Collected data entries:
=====

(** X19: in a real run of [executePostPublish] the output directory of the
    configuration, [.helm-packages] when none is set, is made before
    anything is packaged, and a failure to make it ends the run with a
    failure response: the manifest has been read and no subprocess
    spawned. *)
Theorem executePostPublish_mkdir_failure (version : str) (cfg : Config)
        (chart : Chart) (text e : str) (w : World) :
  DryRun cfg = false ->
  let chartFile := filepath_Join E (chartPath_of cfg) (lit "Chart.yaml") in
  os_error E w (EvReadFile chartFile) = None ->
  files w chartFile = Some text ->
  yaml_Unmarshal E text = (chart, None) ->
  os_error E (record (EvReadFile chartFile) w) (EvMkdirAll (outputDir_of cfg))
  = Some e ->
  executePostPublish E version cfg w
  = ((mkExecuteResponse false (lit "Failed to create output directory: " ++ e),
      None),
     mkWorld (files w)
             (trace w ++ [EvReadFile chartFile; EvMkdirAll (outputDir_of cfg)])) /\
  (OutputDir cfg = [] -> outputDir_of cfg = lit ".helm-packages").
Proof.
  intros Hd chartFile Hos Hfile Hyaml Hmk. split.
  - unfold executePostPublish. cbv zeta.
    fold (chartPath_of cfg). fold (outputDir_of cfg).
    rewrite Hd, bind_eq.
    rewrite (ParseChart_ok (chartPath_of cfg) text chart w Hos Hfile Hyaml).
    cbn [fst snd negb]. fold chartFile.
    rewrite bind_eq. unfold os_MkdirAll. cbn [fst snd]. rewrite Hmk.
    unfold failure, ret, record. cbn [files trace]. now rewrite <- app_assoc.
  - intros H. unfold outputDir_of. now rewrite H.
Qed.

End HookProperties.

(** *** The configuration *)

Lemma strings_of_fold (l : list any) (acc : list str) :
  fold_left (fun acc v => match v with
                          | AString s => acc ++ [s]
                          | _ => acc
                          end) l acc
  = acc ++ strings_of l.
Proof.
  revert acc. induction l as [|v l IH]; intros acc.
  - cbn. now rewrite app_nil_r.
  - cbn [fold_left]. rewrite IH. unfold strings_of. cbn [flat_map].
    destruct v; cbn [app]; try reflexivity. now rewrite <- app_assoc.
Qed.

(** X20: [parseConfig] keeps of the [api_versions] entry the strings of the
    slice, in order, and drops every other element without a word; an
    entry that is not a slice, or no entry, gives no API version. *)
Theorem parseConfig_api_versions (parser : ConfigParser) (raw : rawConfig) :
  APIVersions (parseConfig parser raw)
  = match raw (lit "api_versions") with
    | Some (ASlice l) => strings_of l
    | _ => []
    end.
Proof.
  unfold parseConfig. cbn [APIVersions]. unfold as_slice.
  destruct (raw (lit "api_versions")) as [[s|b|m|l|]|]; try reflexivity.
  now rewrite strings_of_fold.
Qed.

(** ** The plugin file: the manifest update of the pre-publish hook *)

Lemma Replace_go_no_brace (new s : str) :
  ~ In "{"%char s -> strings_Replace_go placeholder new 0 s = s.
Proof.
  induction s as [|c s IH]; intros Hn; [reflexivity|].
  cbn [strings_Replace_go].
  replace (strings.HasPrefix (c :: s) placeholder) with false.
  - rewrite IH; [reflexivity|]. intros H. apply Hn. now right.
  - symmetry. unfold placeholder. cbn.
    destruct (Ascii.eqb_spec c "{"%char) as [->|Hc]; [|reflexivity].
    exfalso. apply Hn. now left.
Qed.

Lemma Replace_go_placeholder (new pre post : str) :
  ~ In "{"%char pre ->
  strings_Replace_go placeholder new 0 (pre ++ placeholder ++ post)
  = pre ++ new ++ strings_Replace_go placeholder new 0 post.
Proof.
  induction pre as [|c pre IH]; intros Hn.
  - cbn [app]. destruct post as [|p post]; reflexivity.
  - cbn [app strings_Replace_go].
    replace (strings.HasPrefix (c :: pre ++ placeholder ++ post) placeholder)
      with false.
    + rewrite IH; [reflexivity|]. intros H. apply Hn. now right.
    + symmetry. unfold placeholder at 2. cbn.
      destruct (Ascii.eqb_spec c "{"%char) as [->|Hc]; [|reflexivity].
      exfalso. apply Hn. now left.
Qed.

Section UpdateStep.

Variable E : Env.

=====

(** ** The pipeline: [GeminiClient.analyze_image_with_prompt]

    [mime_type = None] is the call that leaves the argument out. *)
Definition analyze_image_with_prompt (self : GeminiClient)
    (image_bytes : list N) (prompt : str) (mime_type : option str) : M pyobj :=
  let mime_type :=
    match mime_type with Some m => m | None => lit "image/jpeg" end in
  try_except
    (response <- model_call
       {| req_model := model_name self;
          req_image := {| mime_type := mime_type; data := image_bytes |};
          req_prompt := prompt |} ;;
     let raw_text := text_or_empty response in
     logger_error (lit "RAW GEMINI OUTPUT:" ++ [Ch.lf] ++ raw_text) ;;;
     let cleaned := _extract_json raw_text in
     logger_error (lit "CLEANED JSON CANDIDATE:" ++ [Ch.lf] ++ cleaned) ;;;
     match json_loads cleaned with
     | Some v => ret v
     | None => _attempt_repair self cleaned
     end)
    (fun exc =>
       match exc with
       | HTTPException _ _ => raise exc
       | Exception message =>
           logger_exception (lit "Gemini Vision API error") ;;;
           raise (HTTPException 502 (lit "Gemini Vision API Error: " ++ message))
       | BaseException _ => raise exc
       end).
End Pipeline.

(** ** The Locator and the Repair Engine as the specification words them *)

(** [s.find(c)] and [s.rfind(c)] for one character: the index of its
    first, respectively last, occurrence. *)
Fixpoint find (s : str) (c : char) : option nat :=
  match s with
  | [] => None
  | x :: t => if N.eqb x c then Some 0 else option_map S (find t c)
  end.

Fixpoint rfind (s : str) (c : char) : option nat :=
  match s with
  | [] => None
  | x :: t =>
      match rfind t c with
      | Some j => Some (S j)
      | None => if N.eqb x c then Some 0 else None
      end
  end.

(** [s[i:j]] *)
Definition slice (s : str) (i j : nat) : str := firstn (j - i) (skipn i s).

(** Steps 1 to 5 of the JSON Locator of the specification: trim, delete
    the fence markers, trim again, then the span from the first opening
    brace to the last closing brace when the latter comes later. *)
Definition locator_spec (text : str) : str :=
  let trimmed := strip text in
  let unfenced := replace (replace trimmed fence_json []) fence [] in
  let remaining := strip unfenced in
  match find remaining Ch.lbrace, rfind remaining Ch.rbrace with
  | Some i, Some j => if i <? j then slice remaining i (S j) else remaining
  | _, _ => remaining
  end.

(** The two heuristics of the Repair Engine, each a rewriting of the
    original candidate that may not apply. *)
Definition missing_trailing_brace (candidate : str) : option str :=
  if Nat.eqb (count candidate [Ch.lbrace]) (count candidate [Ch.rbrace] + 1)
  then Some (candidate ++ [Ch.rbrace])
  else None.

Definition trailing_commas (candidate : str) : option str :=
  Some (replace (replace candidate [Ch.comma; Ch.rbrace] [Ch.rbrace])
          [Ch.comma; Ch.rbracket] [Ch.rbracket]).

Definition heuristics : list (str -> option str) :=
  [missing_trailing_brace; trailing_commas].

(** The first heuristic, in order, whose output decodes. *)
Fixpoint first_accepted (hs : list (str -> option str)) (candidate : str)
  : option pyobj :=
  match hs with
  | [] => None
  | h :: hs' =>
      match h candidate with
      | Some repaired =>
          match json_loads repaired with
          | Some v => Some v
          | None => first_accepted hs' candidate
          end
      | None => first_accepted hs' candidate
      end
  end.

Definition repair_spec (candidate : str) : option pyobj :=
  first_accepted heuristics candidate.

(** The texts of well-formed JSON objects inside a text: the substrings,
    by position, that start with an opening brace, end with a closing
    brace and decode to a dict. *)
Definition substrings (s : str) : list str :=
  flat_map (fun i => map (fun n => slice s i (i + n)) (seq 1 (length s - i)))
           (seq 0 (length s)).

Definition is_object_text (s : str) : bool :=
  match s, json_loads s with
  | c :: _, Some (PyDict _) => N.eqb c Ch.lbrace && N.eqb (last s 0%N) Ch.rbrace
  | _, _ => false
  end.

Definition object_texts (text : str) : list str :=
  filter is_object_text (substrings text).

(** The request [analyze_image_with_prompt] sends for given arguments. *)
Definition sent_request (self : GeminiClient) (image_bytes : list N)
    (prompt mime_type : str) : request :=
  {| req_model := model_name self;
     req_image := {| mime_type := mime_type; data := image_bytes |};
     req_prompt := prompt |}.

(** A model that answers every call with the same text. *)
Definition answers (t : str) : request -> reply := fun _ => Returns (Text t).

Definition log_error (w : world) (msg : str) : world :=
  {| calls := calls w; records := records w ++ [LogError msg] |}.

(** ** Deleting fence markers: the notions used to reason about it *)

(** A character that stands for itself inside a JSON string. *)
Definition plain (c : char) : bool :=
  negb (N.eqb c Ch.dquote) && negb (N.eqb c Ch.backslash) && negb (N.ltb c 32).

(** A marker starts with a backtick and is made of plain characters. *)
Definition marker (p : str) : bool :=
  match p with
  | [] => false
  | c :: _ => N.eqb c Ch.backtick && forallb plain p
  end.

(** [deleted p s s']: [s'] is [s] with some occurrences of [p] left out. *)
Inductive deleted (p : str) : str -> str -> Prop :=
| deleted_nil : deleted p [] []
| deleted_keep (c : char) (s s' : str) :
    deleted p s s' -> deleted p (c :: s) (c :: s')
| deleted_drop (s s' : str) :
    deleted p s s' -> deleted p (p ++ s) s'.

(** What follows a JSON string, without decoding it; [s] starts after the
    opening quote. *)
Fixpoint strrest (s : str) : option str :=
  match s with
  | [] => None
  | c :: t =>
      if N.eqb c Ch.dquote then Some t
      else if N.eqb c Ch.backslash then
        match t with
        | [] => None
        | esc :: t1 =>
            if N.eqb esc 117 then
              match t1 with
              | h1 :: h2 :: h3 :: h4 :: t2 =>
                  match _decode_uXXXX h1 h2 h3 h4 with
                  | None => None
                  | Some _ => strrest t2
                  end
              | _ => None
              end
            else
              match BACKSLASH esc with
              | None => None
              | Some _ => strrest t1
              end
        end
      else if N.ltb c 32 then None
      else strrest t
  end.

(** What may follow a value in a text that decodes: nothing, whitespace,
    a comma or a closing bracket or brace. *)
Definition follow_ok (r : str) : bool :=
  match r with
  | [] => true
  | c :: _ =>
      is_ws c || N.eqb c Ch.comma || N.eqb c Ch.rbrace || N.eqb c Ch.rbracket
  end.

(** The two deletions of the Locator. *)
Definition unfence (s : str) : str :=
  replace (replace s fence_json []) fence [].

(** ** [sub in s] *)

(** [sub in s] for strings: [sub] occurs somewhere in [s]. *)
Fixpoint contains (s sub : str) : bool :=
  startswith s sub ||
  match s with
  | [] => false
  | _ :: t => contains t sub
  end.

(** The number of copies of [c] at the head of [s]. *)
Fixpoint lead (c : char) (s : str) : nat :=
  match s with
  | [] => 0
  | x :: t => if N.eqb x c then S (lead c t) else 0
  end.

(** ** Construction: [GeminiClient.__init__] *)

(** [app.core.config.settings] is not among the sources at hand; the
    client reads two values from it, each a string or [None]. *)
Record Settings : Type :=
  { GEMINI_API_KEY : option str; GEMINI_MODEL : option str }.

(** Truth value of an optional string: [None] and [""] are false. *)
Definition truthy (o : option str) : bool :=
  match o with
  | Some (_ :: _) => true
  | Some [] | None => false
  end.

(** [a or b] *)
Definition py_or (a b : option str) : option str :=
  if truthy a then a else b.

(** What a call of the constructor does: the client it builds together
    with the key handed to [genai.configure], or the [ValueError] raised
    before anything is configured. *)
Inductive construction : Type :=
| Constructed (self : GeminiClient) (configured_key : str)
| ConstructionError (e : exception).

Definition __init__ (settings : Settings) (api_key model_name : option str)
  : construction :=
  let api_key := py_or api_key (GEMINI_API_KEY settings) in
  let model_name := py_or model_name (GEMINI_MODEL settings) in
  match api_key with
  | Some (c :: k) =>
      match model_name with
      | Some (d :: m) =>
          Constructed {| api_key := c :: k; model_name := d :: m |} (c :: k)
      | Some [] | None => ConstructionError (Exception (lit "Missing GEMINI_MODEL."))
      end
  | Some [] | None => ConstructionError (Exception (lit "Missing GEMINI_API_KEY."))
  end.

=====

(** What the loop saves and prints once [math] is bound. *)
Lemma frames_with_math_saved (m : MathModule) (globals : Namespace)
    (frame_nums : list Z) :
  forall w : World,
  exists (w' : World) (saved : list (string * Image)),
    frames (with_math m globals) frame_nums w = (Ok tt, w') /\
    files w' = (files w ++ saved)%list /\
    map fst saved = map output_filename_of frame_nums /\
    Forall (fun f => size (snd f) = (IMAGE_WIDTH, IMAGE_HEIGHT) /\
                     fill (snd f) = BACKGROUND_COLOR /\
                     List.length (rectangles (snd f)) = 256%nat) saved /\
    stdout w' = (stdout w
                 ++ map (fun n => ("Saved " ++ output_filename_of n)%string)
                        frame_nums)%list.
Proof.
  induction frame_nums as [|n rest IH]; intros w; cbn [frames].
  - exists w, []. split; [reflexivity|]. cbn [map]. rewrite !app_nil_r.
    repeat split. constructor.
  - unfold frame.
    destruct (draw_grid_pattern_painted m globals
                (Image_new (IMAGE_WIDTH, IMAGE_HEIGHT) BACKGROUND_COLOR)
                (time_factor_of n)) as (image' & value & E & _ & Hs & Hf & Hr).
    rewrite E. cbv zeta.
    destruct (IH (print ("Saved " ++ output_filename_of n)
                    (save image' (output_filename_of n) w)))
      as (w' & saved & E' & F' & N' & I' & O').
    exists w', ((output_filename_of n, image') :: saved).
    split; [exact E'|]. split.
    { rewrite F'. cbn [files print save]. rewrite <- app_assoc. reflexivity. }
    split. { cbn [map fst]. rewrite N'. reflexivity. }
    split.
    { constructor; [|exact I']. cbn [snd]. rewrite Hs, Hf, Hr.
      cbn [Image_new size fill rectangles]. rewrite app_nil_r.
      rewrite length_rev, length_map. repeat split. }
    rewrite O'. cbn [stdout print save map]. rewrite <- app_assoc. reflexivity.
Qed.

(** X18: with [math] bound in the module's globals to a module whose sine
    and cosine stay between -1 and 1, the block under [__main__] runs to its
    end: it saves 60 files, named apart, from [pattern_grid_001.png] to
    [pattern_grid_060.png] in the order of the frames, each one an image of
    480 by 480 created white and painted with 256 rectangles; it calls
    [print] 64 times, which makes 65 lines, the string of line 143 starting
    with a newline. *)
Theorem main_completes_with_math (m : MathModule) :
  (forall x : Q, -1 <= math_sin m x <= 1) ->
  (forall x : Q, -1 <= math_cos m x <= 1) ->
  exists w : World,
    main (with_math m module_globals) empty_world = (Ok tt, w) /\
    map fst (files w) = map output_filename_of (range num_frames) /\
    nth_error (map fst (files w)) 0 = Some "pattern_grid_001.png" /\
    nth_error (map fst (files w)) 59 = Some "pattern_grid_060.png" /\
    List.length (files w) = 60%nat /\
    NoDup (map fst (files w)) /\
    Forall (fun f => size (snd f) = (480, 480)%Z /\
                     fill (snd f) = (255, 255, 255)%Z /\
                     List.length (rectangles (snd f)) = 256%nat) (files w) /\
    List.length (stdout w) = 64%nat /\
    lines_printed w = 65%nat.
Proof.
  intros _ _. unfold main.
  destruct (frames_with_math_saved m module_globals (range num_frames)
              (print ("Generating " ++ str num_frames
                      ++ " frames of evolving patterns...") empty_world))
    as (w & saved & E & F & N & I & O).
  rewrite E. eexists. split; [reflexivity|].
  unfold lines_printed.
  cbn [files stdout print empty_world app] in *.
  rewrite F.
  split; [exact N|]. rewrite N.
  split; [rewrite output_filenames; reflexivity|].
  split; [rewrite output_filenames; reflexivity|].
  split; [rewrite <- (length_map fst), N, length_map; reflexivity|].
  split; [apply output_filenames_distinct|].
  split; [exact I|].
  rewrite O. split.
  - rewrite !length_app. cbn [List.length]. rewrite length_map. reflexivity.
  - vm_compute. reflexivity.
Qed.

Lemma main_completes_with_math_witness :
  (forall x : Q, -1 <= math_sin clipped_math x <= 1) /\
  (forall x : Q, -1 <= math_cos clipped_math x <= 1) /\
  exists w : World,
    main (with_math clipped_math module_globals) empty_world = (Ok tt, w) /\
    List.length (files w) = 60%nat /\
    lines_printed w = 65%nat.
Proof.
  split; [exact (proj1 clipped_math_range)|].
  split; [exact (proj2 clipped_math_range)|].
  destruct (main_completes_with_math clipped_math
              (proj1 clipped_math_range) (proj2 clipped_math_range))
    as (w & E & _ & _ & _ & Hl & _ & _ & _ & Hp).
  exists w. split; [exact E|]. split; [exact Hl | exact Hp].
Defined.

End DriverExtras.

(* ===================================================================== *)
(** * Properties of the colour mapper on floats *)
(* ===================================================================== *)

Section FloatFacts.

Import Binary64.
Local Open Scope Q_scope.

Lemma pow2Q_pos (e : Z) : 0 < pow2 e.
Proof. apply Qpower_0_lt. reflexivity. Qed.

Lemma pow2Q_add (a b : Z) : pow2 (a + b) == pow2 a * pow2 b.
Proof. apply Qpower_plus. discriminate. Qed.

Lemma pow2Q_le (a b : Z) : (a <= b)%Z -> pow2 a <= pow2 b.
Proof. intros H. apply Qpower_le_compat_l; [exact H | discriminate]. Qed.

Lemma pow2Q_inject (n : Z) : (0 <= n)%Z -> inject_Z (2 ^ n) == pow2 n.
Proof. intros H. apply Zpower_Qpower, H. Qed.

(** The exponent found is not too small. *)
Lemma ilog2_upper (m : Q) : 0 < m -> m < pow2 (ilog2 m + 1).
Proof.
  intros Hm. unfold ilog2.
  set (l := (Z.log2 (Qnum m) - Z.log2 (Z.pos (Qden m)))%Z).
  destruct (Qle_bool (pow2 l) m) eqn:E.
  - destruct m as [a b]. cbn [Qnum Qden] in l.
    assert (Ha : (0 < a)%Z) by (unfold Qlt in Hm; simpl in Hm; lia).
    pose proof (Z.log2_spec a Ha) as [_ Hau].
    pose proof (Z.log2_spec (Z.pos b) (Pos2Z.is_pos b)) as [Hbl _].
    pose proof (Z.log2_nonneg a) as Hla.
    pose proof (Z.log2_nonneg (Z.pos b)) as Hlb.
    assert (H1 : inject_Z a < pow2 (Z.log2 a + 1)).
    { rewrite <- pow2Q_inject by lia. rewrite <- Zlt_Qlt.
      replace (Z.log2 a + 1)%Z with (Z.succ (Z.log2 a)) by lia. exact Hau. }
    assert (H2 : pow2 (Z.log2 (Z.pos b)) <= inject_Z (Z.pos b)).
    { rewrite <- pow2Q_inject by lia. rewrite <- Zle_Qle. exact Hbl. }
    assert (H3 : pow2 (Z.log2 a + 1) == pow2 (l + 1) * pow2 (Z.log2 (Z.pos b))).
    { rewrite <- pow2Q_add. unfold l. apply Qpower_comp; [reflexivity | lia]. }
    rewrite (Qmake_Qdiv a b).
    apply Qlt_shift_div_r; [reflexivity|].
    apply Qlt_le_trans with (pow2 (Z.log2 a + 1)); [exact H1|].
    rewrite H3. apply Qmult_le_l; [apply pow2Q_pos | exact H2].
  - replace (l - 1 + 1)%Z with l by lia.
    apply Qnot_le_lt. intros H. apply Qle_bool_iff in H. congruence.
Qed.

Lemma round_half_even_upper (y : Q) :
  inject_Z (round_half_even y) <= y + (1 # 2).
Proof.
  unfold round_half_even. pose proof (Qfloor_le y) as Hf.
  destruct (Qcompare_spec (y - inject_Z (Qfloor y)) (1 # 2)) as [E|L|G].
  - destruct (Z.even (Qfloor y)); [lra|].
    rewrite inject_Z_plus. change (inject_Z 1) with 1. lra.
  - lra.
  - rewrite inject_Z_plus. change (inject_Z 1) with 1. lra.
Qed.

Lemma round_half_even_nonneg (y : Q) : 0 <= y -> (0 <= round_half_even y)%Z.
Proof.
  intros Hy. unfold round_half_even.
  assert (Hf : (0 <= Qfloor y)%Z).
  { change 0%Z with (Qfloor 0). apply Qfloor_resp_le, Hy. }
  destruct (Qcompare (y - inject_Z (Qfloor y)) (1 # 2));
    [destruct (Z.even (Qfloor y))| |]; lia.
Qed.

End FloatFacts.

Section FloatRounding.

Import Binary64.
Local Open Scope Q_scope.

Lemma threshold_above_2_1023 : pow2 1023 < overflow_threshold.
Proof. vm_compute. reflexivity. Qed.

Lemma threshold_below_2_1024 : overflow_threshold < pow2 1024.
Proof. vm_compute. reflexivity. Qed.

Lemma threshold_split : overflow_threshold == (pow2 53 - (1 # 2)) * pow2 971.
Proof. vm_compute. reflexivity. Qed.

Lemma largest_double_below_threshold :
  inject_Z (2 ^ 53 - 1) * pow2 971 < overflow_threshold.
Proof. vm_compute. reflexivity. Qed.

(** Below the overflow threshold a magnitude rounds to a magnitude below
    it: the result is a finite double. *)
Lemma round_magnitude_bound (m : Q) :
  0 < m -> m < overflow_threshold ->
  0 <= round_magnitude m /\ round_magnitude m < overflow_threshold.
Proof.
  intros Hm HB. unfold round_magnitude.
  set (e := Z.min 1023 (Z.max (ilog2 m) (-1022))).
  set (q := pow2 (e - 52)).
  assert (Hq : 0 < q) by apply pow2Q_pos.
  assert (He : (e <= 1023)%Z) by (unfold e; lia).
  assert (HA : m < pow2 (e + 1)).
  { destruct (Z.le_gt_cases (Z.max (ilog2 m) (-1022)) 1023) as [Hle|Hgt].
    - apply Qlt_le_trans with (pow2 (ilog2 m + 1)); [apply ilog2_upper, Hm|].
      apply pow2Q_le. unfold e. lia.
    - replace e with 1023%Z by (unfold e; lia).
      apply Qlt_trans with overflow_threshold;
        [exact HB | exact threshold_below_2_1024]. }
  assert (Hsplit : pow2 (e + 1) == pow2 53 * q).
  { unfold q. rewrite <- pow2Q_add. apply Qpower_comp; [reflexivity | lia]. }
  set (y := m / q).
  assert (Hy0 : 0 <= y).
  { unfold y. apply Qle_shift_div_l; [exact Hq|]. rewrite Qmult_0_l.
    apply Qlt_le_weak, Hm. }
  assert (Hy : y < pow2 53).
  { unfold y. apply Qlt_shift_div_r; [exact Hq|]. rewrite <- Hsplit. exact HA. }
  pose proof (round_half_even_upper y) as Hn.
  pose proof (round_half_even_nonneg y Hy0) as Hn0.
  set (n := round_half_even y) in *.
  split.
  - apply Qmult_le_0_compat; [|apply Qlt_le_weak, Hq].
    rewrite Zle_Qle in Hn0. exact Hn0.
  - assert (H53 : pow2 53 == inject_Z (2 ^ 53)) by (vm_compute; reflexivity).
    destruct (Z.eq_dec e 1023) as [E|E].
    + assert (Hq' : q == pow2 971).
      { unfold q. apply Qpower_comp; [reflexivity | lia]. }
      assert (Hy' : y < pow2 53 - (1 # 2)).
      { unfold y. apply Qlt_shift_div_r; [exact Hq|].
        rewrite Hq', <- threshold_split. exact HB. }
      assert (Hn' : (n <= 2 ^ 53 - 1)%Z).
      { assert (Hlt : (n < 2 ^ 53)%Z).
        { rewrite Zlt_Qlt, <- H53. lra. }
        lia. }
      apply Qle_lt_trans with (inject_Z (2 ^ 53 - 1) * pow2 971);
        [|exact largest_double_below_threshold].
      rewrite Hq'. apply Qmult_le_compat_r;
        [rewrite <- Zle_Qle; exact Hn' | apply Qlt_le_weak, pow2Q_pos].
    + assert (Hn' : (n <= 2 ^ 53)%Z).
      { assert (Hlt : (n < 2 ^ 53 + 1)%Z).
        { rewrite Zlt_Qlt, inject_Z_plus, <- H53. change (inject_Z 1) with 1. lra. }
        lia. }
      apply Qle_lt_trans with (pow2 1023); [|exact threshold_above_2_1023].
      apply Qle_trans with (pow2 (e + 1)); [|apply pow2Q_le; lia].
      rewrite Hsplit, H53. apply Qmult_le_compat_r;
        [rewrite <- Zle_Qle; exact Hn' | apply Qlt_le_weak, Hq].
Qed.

=====

What is being asked => Check each line of the entries, and copy the ones that contain "Fixpoint".

Answer area =>
Fixpoint find (s : str) (c : char) : option nat :=
Fixpoint rfind (s : str) (c : char) : option nat :=
Fixpoint first_accepted (hs : list (str -> option str)) (candidate : str)
Fixpoint strrest (s : str) : option str :=
Fixpoint contains (s sub : str) : bool :=
Fixpoint lead (c : char) (s : str) : nat :=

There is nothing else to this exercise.